- [Problem to solve]
Please return every line in the following data that includes the string "congruence".

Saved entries
Lemma silent_gets {A} (f : globals -> A) : silent (gets f).
Proof. intros s. repeat split. Qed.

Lemma silent_exit {A} (c : Z) : silent (@exit A c).
Proof. intros s. repeat split. Qed.

Lemma silent_emit (e : event) : quiet_event e = true -> silent (emit e).
Proof.
  intros He s. unfold silent_run, emit, run_trace, run_state. cbn.
  destruct e; try discriminate; repeat split.
  destruct o; try discriminate; repeat split.
Qed.

Lemma silent_modify (f : globals -> globals) :
  (forall s, log_fd (f s) = log_fd s) -> silent (modify f).
Proof. intros Hf s. repeat split. apply Hf. Qed.

Lemma silent_bind {A B} (m : M A) (k : A -> M B) :
  silent m -> (forall a, silent (k a)) -> silent (bind m k).
Proof.
  intros Hm Hk s. specialize (Hm s). unfold silent_run, bind in *.
  destruct (m s) as [[t1 s1] [a | c |]]; try exact Hm.
  specialize (Hk a s1). unfold silent_run in Hk.
  destruct (k a s1) as [[t2 s2] r]. unfold run_trace, run_state in *. cbn in *.
  destruct Hm as (Hm1 & Hm2 & Hm3). destruct Hk as (Hk1 & Hk2 & Hk3).
  rewrite shown_app, logged_app, Hm1, Hm2, Hk1, Hk2. repeat split. congruence.
Qed.

Lemma silent_when (b : bool) (m : M unit) : silent m -> silent (when b m).
Proof. intros Hm. destruct b; [exact Hm | apply silent_ret]. Qed.

Ltac silence :=
  repeat first
    [ apply silent_ret | apply silent_gets | apply silent_exit
    | apply silent_emit; reflexivity
    | apply silent_modify; intros ?; reflexivity
    | apply silent_bind; [| intros ?]
    | apply silent_when
    | assumption
    | match goal with
      | |- silent (if ?b then _ else _) => destruct b
      | |- silent (match ?o with Some _ => _ | None => _ end) => destruct o
      end ].

Lemma silent_sigchld_loop (ws : list wait_result) : silent (sigchld_loop ws).
Proof. induction ws as [| w ws IH]; cbn [sigchld_loop]; silence. Qed.

Lemma silent_sigchld (sig : Z) (ws : list wait_result) :
  silent (sigchld sig ws).
Proof. unfold sigchld, signal. silence; apply silent_sigchld_loop. Qed.

Lemma silent_child_send (buf : string) (echoing : bool) (sc : syscalls) :
  silent (child_send buf echoing sc).
Proof. unfold child_send. silence. Qed.

Lemma silent_report_status : silent report_status.
Proof. unfold report_status. silence. Qed.

(** ** The bytes relayed by child_proc *)

Lemma relayed_after_silent {A B} (left : B -> pty_stream) (q : pty_stream)
  (m : M A) (k : A -> M B) (s : globals) :
  silent m -> (forall a s1, log_fd s1 = log_fd s -> relayed left q s1 (k a s1)) ->
  relayed left q s (bind m k s).
Proof.
  intros Hm Hk. specialize (Hm s). unfold silent_run, bind in *.
  destruct (m s) as [[t1 s1] [a | c |]]; unfold run_trace, run_state in *;
    cbn in *; destruct Hm as (Hm1 & Hm2 & Hm3).
  - specialize (Hk a s1 Hm3). destruct Hk as (q' & Hq & Hl & Hfd & Hret).
    destruct (k a s1) as [[t2 s2] r]. exists q'.
    unfold run_trace, run_state, run_res in *. cbn in *.
    rewrite shown_app, logged_app, Hm1, Hm2. cbn.
    rewrite <- Hm3. repeat split; try assumption; congruence.
  - exists q. unfold run_res. cbn. rewrite Hm1, Hm2.
    repeat split; try assumption.
    + destruct (0 <=? log_fd s); reflexivity.
    + discriminate.
  - exists q. unfold run_res. cbn. rewrite Hm1, Hm2.
    repeat split; try assumption.
    + destruct (0 <=? log_fd s); reflexivity.
    + discriminate.
Qed.

Lemma relayed_pty_input (q : pty_stream) (s : globals) :
  relayed (fun q' => q') q s (pty_input q s).
Proof.
  unfold pty_input.
  assert (Hread : exists len buf q',
            (if 1005 <=? CYGWIN_VERSION_DLL_MAJOR then read 4096 q
             else read_haul 512 0 EmptyString q) = (len, buf, q')
            /\ pty_bytes q = buf +++ pty_bytes q'
            /\ ((0 <? len) = false -> buf = EmptyString)).
  { destruct (1005 <=? CYGWIN_VERSION_DLL_MAJOR).
    - destruct (read 4096 q) as [[len buf] q'] eqn:Hr.
      exists len, buf, q'. split; [reflexivity |].
      apply read_bytes in Hr. destruct Hr as [Hq Hlen]. split; [exact Hq |].
      intros Hneg. apply Z.ltb_ge in Hneg.
      destruct Hlen as [Hlen | [_ Hlen]]; [apply length_zero; lia | exact Hlen].
    - destruct (read_haul 512 0 EmptyString q) as [[len buf] q'] eqn:Hr.
      exists len, buf, q'. split; [reflexivity |].
      apply read_haul_bytes in Hr; [| reflexivity]. destruct Hr as [Hq Hlen].
      split; [exact Hq |].
      intros Hneg. apply Z.ltb_ge in Hneg. apply length_zero. lia. }
  destruct Hread as (len & buf & q' & -> & Hq & Hempty).
  exists q'. destruct (0 <? len).
  - rewrite bind_emit, bind_gets. unfold when.
    destruct (0 <=? log_fd s); cbn;
      rewrite ?append_empty_r; repeat split; try assumption;
      intros a Ha; inversion Ha; reflexivity.
  - rewrite bind_modify. cbn. rewrite (Hempty eq_refl) in Hq. cbn in Hq.
    repeat split; try assumption.
    + destruct (0 <=? log_fd s); reflexivity.
    + intros a Ha. inversion Ha. reflexivity.
Qed.

Lemma relayed_ret {A} (left : A -> pty_stream) (a : A) (s : globals) :
  relayed left (left a) s (ret a s).
Proof.
  exists (left a). cbn. repeat split.
  - destruct (0 <=? log_fd s); reflexivity.
  - intros b Hb. inversion Hb. reflexivity.
Qed.

(** What comes after bytes were relayed relays the rest. *)
Lemma relayed_bind {A B} (left : A -> pty_stream) (left' : B -> pty_stream)
  (q : pty_stream) (m : M A) (k : A -> M B) (s : globals) :
  relayed left q s (m s) ->
  (forall a s1, log_fd s1 = log_fd s -> relayed left' (left a) s1 (k a s1)) ->
  relayed left' q s (bind m k s).
Proof.
  intros (q1 & Hq1 & Hl1 & Hfd1 & Hret1) Hk. unfold bind.
  destruct (m s) as [[t1 s1] [a | c |]]; unfold run_trace, run_state, run_res in *;
    cbn in *.
  - specialize (Hk a s1 Hfd1). rewrite (Hret1 a eq_refl) in Hk.
    destruct Hk as (q2 & Hq2 & Hl2 & Hfd2 & Hret2).
    destruct (k a s1) as [[t2 s2] r]. exists q2.
    unfold run_trace, run_state, run_res in *. cbn in *.
    rewrite shown_app, logged_app, Hl1, Hl2, Hfd1, Hq1, Hq2, append_assoc.
    repeat split; try assumption; try congruence.
    destruct (0 <=? log_fd s); reflexivity.
  - exists q1. repeat split; try assumption. discriminate.
  - exists q1. repeat split; try assumption. discriminate.
Qed.
(** * The trivia endpoint of kitakyushu-chibit-trivia

    A shallow embedding of the route handler that turns a keyword into a
    short piece of trivia (rate limiter, prompt builders, Gemini client,
    retry orchestrator, response assembly), followed by the properties
    its specification states about it.

    JavaScript strings are sequences of UTF-16 code units and [.length]
    counts code units, so a string is a [list N] here.  The provider, the
    clock and the request are inputs; the rate-limit map and the sequence
    of provider exchanges are threaded explicitly. *)

From Stdlib Require Import ZArith NArith List String Ascii Bool Lia.
From Stdlib Require Import DecimalString.
From stdpp Require Import base decidable option list countable gmap.
Import ListNotations.

Local Open Scope Z_scope.
Set Warnings "-register-all".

- [Your response]
  rewrite shown_app, logged_app, Hm1, Hm2, Hk1, Hk2. repeat split. congruence.
    rewrite <- Hm3. repeat split; try assumption; congruence.
    repeat split; try assumption; try congruence.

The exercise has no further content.